Exercise => For the data below, report only the number of lines containing the string "range".

Top of Supplied data

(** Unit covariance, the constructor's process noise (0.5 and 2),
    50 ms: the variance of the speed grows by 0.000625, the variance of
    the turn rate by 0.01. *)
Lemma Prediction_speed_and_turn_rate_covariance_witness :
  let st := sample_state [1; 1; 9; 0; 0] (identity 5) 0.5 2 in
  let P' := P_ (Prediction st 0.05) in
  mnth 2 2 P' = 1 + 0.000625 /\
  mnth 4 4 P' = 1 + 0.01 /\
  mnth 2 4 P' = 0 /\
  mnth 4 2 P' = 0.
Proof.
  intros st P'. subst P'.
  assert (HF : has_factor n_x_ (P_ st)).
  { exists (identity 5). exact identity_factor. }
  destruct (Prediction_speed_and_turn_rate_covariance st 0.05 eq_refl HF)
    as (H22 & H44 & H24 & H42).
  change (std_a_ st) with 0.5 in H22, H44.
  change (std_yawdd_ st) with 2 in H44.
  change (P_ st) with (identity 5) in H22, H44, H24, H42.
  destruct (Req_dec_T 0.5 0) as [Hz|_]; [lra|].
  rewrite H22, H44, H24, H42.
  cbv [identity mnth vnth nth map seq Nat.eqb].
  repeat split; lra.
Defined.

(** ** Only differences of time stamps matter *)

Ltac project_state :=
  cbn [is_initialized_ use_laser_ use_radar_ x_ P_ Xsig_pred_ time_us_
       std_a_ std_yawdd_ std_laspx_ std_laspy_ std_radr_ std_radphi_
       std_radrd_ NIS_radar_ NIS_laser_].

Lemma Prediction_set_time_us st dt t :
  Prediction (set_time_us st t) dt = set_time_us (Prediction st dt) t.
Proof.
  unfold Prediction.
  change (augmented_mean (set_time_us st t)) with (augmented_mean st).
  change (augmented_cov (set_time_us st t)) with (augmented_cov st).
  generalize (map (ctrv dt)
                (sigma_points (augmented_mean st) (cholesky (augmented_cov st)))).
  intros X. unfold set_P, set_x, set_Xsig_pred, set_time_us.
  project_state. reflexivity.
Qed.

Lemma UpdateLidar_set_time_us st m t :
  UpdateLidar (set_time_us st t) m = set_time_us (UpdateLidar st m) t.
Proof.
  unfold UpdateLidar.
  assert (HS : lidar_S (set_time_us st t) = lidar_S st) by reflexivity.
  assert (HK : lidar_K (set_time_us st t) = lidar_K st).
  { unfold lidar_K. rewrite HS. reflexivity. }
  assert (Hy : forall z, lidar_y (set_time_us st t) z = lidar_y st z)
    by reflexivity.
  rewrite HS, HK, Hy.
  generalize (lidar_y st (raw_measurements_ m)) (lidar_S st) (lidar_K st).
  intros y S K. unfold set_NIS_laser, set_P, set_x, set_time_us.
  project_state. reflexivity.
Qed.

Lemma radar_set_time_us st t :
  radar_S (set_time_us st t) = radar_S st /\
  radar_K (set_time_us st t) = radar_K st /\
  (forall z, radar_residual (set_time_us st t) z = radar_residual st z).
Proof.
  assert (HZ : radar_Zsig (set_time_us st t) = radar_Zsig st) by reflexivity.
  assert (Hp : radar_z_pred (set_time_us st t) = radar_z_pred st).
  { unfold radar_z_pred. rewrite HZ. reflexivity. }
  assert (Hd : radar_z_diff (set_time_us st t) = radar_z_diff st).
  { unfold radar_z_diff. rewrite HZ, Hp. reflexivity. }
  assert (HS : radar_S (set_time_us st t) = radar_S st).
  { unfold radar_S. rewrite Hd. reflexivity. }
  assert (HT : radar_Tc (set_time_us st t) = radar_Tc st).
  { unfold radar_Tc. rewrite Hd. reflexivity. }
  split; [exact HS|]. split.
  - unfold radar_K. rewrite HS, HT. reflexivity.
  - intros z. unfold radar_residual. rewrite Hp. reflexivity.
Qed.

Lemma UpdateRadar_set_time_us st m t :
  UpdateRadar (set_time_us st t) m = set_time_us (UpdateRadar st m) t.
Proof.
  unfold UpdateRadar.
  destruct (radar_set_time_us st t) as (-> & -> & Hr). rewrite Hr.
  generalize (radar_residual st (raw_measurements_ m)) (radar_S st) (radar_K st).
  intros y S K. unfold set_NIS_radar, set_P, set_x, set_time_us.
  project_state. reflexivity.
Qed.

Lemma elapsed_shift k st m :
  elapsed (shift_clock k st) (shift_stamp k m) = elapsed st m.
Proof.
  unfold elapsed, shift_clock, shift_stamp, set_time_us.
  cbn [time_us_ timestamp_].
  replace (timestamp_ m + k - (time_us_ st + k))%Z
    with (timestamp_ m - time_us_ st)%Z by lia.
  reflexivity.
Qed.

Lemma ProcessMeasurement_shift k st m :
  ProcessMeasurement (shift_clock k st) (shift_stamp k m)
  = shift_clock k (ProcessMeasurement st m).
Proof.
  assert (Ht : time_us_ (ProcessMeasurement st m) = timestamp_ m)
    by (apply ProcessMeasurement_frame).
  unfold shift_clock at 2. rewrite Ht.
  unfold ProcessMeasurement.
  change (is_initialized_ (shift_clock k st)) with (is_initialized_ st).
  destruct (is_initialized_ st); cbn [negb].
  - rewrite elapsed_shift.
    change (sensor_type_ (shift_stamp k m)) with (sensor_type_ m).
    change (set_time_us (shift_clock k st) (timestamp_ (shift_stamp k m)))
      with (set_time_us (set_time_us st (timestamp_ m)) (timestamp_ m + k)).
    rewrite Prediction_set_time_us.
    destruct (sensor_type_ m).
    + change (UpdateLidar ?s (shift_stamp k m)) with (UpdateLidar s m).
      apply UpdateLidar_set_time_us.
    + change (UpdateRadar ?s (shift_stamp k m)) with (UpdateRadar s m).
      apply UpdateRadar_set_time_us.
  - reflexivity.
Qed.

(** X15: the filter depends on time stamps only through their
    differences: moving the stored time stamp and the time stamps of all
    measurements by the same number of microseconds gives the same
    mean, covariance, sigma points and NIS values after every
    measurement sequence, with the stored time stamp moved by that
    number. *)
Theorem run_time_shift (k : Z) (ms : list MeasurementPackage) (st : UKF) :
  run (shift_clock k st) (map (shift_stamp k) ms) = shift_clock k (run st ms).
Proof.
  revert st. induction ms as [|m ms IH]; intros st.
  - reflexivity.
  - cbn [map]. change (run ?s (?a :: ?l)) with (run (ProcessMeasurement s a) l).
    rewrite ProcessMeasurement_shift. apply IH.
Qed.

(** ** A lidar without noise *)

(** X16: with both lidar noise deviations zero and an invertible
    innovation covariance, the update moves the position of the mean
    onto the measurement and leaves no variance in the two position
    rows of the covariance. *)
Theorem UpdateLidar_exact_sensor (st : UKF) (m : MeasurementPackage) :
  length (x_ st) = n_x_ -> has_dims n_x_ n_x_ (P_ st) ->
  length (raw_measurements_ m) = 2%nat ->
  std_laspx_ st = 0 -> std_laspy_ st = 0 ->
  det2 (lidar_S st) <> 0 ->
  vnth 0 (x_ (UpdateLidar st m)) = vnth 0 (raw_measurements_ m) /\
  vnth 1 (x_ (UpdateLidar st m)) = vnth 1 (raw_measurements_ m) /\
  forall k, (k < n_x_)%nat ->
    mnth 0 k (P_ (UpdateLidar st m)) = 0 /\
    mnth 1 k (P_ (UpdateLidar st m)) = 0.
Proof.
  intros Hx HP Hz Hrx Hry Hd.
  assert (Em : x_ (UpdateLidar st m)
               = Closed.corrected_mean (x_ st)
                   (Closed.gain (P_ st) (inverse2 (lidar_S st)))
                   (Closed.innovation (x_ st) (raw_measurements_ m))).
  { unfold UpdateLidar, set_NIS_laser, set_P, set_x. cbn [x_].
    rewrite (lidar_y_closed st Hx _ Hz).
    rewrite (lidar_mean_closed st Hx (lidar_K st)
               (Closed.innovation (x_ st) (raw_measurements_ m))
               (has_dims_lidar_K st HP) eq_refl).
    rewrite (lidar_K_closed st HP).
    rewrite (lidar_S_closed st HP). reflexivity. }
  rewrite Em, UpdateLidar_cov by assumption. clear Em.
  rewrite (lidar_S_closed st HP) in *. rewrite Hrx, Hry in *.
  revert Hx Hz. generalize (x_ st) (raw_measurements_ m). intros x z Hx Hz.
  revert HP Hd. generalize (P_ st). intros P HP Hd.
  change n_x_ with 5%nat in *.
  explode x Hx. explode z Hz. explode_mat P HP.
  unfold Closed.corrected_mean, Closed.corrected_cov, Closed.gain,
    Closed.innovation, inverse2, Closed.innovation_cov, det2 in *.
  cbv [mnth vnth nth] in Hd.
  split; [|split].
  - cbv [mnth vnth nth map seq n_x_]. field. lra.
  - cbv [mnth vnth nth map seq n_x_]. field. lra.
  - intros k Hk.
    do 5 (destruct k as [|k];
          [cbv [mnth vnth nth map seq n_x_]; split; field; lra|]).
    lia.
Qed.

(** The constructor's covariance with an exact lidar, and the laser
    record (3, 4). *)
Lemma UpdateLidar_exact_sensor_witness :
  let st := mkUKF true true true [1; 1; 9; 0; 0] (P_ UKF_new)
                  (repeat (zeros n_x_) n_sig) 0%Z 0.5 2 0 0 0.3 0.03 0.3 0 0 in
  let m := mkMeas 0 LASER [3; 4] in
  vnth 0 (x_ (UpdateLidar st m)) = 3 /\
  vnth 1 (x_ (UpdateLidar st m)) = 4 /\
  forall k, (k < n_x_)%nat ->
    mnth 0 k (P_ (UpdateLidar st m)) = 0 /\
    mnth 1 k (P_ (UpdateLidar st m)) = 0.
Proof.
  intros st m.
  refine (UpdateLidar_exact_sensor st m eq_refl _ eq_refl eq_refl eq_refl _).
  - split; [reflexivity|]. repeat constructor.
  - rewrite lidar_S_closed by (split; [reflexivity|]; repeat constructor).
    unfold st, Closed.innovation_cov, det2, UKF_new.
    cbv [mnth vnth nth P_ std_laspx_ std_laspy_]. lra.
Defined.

Bottom of Supplied data
Top of Supplied data

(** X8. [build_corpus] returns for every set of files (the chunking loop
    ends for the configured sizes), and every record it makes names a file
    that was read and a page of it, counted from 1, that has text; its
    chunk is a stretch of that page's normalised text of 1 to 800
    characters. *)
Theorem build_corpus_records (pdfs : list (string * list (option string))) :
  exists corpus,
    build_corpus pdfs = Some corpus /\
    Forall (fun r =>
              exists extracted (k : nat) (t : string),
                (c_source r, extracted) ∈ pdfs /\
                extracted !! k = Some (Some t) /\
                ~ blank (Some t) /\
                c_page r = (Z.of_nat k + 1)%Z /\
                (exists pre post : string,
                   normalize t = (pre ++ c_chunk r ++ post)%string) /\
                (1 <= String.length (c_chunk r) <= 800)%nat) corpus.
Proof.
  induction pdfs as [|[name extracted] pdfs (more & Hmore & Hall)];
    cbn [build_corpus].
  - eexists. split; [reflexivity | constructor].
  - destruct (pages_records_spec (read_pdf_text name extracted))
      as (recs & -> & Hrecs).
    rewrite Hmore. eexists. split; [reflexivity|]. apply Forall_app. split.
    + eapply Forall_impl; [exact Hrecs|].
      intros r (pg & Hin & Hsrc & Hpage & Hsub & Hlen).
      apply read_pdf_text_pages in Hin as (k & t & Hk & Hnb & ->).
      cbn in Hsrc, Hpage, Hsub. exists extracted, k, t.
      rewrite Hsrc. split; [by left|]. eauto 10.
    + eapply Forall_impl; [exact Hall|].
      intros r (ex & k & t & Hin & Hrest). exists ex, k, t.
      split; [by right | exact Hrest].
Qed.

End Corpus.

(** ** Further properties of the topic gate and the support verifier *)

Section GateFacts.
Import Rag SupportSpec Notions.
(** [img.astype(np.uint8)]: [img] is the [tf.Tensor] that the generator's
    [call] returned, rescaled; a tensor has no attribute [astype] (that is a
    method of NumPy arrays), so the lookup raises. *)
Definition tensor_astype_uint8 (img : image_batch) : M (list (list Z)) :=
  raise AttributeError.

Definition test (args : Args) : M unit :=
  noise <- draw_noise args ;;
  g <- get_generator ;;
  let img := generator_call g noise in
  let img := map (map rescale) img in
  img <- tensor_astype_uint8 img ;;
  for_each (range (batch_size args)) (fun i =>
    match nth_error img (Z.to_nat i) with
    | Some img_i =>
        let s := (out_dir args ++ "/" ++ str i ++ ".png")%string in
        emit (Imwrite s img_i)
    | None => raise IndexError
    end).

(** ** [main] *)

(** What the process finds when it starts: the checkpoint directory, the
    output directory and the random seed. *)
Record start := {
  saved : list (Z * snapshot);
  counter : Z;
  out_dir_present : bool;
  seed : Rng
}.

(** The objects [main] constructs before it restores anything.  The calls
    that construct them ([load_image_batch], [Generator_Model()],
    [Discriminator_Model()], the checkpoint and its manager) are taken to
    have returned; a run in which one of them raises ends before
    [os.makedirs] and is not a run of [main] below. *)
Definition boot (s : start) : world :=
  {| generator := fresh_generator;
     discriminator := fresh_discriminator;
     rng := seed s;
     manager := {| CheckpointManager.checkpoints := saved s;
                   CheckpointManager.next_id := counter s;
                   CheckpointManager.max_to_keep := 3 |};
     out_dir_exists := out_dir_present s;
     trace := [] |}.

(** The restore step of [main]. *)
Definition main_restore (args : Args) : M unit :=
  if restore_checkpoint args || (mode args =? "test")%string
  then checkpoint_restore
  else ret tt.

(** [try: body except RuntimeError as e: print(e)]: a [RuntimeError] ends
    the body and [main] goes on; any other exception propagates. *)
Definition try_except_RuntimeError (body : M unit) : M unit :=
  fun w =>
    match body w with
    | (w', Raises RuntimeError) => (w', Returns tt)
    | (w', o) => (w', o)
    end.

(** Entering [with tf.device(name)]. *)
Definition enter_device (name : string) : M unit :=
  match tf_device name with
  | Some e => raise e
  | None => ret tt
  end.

Bottom of Supplied data
Top of Supplied data

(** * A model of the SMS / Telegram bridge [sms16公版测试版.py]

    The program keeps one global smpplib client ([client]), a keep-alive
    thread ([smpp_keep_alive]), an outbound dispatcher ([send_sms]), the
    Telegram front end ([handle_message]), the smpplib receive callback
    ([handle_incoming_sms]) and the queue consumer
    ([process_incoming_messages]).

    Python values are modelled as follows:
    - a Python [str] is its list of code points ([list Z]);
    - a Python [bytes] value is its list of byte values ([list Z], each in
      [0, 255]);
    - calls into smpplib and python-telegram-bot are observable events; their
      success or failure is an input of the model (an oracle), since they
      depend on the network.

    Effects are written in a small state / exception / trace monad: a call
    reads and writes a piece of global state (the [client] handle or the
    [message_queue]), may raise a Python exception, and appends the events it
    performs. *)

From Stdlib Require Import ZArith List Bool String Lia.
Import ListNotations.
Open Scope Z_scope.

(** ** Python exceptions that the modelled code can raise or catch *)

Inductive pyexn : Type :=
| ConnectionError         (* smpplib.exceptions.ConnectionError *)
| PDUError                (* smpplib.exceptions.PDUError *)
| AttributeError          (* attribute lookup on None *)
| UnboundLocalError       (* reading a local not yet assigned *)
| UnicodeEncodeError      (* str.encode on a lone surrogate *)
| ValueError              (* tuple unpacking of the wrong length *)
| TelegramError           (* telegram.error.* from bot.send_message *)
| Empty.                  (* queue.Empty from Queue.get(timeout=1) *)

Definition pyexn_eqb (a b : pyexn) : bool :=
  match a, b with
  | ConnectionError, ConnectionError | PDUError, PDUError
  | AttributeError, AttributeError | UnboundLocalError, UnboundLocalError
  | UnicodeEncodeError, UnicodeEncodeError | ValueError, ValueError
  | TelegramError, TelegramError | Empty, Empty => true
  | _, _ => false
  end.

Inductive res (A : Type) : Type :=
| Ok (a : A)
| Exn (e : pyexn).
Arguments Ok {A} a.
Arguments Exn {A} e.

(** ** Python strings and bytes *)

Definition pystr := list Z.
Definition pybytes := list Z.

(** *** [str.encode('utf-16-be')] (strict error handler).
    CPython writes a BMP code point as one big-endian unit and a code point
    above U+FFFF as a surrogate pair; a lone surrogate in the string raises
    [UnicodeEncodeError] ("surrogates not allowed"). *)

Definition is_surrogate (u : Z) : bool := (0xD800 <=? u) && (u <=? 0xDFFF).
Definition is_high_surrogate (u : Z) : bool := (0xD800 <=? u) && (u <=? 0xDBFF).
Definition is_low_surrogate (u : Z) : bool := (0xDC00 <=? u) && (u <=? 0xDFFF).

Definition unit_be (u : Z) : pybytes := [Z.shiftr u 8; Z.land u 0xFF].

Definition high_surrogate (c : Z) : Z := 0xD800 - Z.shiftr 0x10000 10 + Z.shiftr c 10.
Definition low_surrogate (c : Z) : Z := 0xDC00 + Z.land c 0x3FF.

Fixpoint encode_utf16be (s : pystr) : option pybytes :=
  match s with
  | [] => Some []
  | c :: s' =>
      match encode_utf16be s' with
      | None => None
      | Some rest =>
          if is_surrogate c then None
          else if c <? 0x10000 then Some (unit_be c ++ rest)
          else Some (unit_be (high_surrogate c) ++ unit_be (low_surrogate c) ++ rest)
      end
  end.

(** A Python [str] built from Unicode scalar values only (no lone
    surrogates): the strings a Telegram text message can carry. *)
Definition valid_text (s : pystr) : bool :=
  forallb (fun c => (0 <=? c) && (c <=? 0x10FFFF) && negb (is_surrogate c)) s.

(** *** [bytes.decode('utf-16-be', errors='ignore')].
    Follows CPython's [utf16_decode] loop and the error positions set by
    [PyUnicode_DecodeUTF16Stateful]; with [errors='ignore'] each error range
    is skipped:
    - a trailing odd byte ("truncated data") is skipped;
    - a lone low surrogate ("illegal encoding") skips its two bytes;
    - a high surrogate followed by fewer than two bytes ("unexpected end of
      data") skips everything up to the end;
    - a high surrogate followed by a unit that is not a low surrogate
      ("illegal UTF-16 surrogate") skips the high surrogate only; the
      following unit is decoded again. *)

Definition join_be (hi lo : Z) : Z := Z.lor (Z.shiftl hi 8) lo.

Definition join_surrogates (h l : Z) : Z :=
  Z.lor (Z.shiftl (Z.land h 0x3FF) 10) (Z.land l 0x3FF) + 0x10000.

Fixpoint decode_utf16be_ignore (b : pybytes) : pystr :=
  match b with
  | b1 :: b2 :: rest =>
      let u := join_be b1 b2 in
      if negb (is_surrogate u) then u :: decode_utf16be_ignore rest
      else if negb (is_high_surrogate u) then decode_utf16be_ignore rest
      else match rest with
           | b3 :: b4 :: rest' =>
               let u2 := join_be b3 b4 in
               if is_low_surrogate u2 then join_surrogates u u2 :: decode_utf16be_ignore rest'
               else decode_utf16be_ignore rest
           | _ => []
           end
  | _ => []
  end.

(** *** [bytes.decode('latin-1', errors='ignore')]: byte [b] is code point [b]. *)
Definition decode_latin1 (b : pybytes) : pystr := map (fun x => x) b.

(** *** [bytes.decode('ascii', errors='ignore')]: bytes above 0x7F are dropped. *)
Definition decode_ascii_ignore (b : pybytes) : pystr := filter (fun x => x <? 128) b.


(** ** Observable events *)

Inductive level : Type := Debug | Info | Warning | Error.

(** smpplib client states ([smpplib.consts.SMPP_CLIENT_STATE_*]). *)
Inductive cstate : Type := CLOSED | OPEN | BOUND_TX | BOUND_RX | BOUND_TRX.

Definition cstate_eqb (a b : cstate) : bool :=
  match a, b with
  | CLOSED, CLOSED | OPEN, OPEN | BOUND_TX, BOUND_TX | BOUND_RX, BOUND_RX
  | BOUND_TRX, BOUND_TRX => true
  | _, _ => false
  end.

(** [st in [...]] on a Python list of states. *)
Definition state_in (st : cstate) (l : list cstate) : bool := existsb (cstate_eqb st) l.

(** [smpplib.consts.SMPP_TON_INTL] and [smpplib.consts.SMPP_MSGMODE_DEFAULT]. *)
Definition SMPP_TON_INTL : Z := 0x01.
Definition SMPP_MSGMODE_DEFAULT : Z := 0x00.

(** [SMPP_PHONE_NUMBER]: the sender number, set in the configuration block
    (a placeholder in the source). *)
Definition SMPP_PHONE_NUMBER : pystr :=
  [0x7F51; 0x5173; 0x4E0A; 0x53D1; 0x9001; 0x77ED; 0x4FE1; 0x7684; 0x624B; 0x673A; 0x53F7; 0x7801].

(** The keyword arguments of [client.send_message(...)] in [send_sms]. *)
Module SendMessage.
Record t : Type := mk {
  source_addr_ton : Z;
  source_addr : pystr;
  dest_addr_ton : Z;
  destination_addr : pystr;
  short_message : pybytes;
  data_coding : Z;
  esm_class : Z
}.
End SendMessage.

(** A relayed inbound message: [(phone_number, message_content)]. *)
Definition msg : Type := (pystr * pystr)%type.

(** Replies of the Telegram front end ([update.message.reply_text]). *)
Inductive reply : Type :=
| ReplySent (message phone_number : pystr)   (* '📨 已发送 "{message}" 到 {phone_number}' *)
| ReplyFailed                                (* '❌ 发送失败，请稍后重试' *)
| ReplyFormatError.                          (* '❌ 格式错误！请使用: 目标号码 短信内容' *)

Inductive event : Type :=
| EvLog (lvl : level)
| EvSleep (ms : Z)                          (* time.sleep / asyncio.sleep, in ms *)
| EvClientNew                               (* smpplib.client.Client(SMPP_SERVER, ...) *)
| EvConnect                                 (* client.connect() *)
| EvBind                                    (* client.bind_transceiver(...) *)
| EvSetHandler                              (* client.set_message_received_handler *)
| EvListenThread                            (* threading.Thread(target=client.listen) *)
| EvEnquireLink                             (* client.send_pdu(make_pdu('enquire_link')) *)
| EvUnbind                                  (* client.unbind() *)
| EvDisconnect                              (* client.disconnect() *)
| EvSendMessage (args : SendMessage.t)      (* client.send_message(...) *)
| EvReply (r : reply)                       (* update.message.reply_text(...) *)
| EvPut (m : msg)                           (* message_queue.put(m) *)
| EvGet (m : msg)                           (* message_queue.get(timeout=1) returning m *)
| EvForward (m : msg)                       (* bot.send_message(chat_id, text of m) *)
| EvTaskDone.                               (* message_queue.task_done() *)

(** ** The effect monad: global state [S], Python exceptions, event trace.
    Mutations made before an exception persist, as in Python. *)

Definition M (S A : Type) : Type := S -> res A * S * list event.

Bottom of Supplied data

Task response => 2